Gegen 15 Uhr laufe ich die kleine Klotzbahn hinunter. Zur linken ein verlassenes Ladenlokal, aufgegeben nach einem Jahr, Müll liegt auf dem Boden. Ein Stück weiter geschlossene Läden neben Fachgeschäften, welche für täglichen Bedarf eher weniger oder gar nicht geeignet sind. Unten angekommen wende ich mich nach links in den geschlossenen Sparkasssenautomatenraum, der aussenliegende Automat wird nicht mehr betrieben. War auch wirklich ekelig was damit angestellt wurde in den letzten Jahren. Der geschlossene Raum ist heute die Zuflucht eines scheinbar obdachlosen Mannes. Er sitzt rechts neben den Automaten vor der Scheibe auf seinem Schlafsack und hält sich den Kopf. Wenn man ihn aus der Szene rausschneiden könnte wäre er der perfekte Robinson Crusoe der 2022er. Er möchte sich wohl nur aufwärmen und betteln liegt ihm scheinbar fern. Ist er klar im Kopf oder steht er unter Drogen ? Man sieht es ihm nicht an und er wirkt im Grunde ganz klar und ist bei Sinnen. Die Menschen gehen ein und aus, heben Geld ab, zahlen ein oder holen Ihre Auszüge.

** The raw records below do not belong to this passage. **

(* ===== verification/BTree.v ===== *)
(** * Ordered maps of the Rust standard library

    A [BTreeMap] with integer keys is an association list with strictly
    ascending keys.  The file holds what the viewer uses of it: [insert],
    [entry(..).or_default().push(..)], in-order iteration (the list itself) and
    [range(..=t).next_back()]. *)

From Stdlib Require Import Sorted.
From S2P Require Import Prelude Slices.

Section btree.
Context {V : Type}.
Implicit Types (m l : list (Z * V)).

Fixpoint bt_insert (k : Z) (v : V) m : list (Z * V) :=
  match m with
  | [] => [(k, v)]
  | (k', v') :: m' =>
    if k <? k' then (k, v) :: m
    else if k =? k' then (k, v) :: m'
    else (k', v') :: bt_insert k v m'
  end.

Fixpoint bt_get (k : Z) m : option V :=
  match m with [] => None | (k', v) :: m => if k =? k' then Some v else bt_get k m end.

(** [range(..=t).next_back()]. *)
Definition bt_last_le (t : Z) m : option (Z * V) := last (filter (fun kv => kv.1 <= t) m).

(** Inserting pairs one after the other. *)
Definition bt_collect l : list (Z * V) := foldl (fun m kv => bt_insert kv.1 kv.2 m) [] l.

(** Strictly ascending keys. *)
Definition bt_ok m : Prop := StronglySorted (fun a b => a.1 < b.1) m.

Lemma bt_insert_elem k v m kv : kv ∈ bt_insert k v m -> kv = (k, v) \/ kv ∈ m.
Proof.
  induction m as [|[k' v'] m IH]; cbn [bt_insert].
  - intros ->%list_elem_of_singleton. by left.
  - destruct (k <? k'); [|destruct (k =? k')]; rewrite ?elem_of_cons; intuition.
Qed.

Lemma bt_insert_ok k v m : bt_ok m -> bt_ok (bt_insert k v m).
Proof.
  induction 1 as [|[k' v'] m Hm IH Hk]; cbn [bt_insert]; [repeat constructor|].
  destruct (k <? k') eqn:E1; [|destruct (k =? k') eqn:E2].
  - repeat constructor; [done|done|cbn; lia|]. eapply Forall_impl; [exact Hk|]. cbn. lia.
  - constructor; [done|]. eapply Forall_impl; [exact Hk|]. cbn. lia.
  - constructor; [done|]. apply Forall_forall. intros kv [->|Hkv]%bt_insert_elem; [cbn; lia|].
    by apply (proj1 (Forall_forall _ _) Hk).
Qed.

Lemma bt_get_insert k v m j : bt_ok m -> bt_get j (bt_insert k v m) = if j =? k then Some v else bt_get j m.
Proof.
  induction 1 as [|[k' v'] m Hm IH Hk]; cbn [bt_insert bt_get]; [done|].
  destruct (k <? k') eqn:E1; [done|]. destruct (k =? k') eqn:E2; cbn [bt_get].
  - destruct (j =? k) eqn:E3; [done|]. by replace (j =? k') with false by lia.
  - destruct (j =? k') eqn:E3; [|done]. by replace (j =? k) with false by lia.
Qed.

Lemma bt_get_elem k v m : bt_ok m -> bt_get k m = Some v <-> (k, v) ∈ m.
Proof.
  induction 1 as [|[k' v'] m Hm IH Hk]; cbn [bt_get].
  - split; [done|]. by intros ?%elem_of_nil.
  - rewrite elem_of_cons. destruct (k =? k') eqn:E.
    + split; [intros [= ->]; left; f_equal; lia|]. intros [[= _ ->]|Hin]; [done|].
      apply (proj1 (Forall_forall _ _) Hk) in Hin. cbn in Hin. lia.
    + rewrite IH. split; [by right|]. intros [[= -> _]|Hin]; [lia|done].
Qed.

(** Inserting at or after the last key. *)
Lemma bt_insert_last k v m :
  bt_ok m -> Forall (fun kv => kv.1 <= k) m -> bt_insert k v m = filter (fun kv => kv.1 < k) m ++ [(k, v)].
Proof.
  induction 1 as [|[k' v'] m Hm IH Hk]; intros Hle; [done|]. apply Forall_cons in Hle as [Hk' Hle]. cbn in Hk'.
  cbn [bt_insert]. replace (k <? k') with false by lia. rewrite filter_cons. cbn [fst].
  destruct (k =? k') eqn:E.
  - rewrite decide_False by lia. destruct m as [|kv m]; [done|].
    apply Forall_cons in Hk as [Hkv _], Hle as [Hle _]. cbn in Hkv. lia.
  - rewrite decide_True by lia. cbn. by rewrite IH.
Qed.

Lemma bt_collect_snoc l kv : bt_collect (l ++ [kv]) = bt_insert kv.1 kv.2 (bt_collect l).
Proof. unfold bt_collect. by rewrite foldl_app. Qed.

Lemma bt_collect_ok l : bt_ok (bt_collect l).
Proof. induction l as [|kv l IH] using rev_ind; [constructor|]. rewrite bt_collect_snoc. by apply bt_insert_ok. Qed.

Lemma bt_collect_elem l kv : kv ∈ bt_collect l -> kv ∈ l.
Proof.
  induction l as [|x l IH] using rev_ind; [done|]. rewrite bt_collect_snoc, elem_of_app, list_elem_of_singleton.
  intros [->|?]%bt_insert_elem; [right; by destruct x|auto].
Qed.

Lemma bt_collect_keys l k : k ∈ map fst (bt_collect l) <-> k ∈ map fst l.
Proof.
  induction l as [|x l IH] using rev_ind; [done|]. rewrite bt_collect_snoc, map_app, elem_of_app, <-IH.
  cbn [map]. rewrite list_elem_of_singleton. pose proof (bt_collect_ok l) as Hok. revert Hok.
  generalize (bt_collect l). intros m Hok.
  assert (Hget : forall m, bt_ok m -> k ∈ map fst m <-> is_Some (bt_get k m)).
  { intros m' Hm'. split.
    - intros ([k0 v] & -> & Hin)%list_elem_of_fmap_1. exists v. by apply bt_get_elem.
    - intros [v Hv]. apply bt_get_elem in Hv; [|done]. apply list_elem_of_fmap. by exists (k, v). }
  rewrite !Hget, bt_get_insert by (done || by apply bt_insert_ok). destruct (k =? x.1) eqn:E.
  - split; [intros _; right; lia|by intros _; eexists].
  - split; [by left|]. intros [?|?]; [done|lia].
Qed.

(** For pairs in order of time, the map answers "the latest at or before [t]"
    as the list of pairs does. *)
Lemma bt_collect_last_le l t :
  sorted_by fst l -> bt_last_le t (bt_collect l) = last (filter (fun kv => kv.1 <= t) l).
Proof.
  induction l as [|[k v] l IH] using rev_ind; [done|]. intros (Hl & _ & Hle)%sorted_by_app.
  rewrite bt_collect_snoc. cbn [fst snd]. rewrite bt_insert_last.
  - unfold bt_last_le in *. rewrite !filter_app, filter_cons, filter_nil. cbn [fst].
    destruct (decide (k <= t)).
    + by rewrite !last_snoc.
    + rewrite !app_nil_r, <-(IH Hl). f_equal. rewrite list_filter_filter. apply list_filter_iff.
      intros kv. lia.
  - apply bt_collect_ok.
  - apply Forall_forall. intros kv Hkv%bt_collect_elem. apply (Hle kv (k, v)); [done|]. by apply list_elem_of_singleton.
Qed.
End btree.

(** [entry(k).or_default().push(x)]. *)
Definition bt_push {X} (k : Z) (x : X) (m : list (Z * list X)) : list (Z * list X) :=
  bt_insert k (default [] (bt_get k m) ++ [x]) m.

(** Grouping a list by a key. *)
Definition bt_group {X} (key : X -> Z) (l : list X) : list (Z * list X) :=
  foldl (fun m x => bt_push (key x) x m) [] l.

Lemma bt_group_spec {X} (key : X -> Z) l :
  bt_ok (bt_group key l) /\
  forall k, bt_get k (bt_group key l) =
    match filter (fun x => key x = k) l with [] => None | g => Some g end.
Proof.
  unfold bt_group. induction l as [|x l IH] using rev_ind; [split; [constructor|done]|].
  rewrite foldl_app. cbn [foldl]. destruct IH as [Hok Hget]. unfold bt_push at 1 3.
  split; [by apply bt_insert_ok|]. intros k. rewrite bt_get_insert by done.
  rewrite filter_app, filter_cons, filter_nil. destruct (k =? key x) eqn:E.
  - assert (key x = k) as <- by lia. rewrite decide_True by done. rewrite Hget.
    destruct (filter _ l) as [|y g]; done.
  - rewrite decide_False by lia. by rewrite app_nil_r.
Qed.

Niemand achtet auf den Mann, er sitzt dort einfach und niemand um in herum nimmt Notiz von seiner Person, nur von dem Umstand, dass dort "etwas" sitzt, liegt oder steht. Es gehört dort nicht hin. Aber dafür ist keiner zuständig oder fühlt sich verantwortlich, nach zu fragen, ob alles in Ordnung ist.
Er ist ein irgendwas, ein überflüssiges oder hinnehmbares Subjekt. Nur ein Mensch ist es für die ein-und ausgehende Kundschaft nicht. Ja, aber was ist er oder es dann für diese Menschen ? Ein Nichts kann es auch nicht sein, Freundschaft wird sich wohl auch niemand vorstellen mit einem unbekannten Objekt dieser Art. Die Antwort könnte folgende sein. Dort sitzt auf einer Decke, kauernd unsere Gesellschaft. Sie friert und sie vegetiert vor sich hin und bettelt oder bittet nicht, sie ist nicht dazu in der Lage oder dazu fähig ganz einfach, weil sie es nicht gelernt, Ihr jemand beigebracht hat. Es war im Grunde gefühlt auch wohl nicht wirklich jemals notwendig die Gesellschaft in diesem Punkte der allgemeinen Umgangsformen auszubilden oder zu sensibilisieren. Wirklich ? oder eher die Frage " Wozu auch ?" Es ist immer noch ein ein großer Teil der Gesellschaft der Meinung und Ansicht Lehren aus dunkler Zeit als Maßstab für Kultur etablieren zu müssen damit diese einfach funktioniert, Bettelei ist verpönt und die Frage nach Hilfe ein Zeichen von Schwäche. Hier sitzt sie also nun, unsere Gesellschaft, am Boden neben den letzten automatischen Ausgabemaschinen der Kapitalsteuerungsunternehmen, wohlwissend um Ihr baldiges Ende wohlfeil, wird, so munkelt man, dort bald ein Zimmer frei.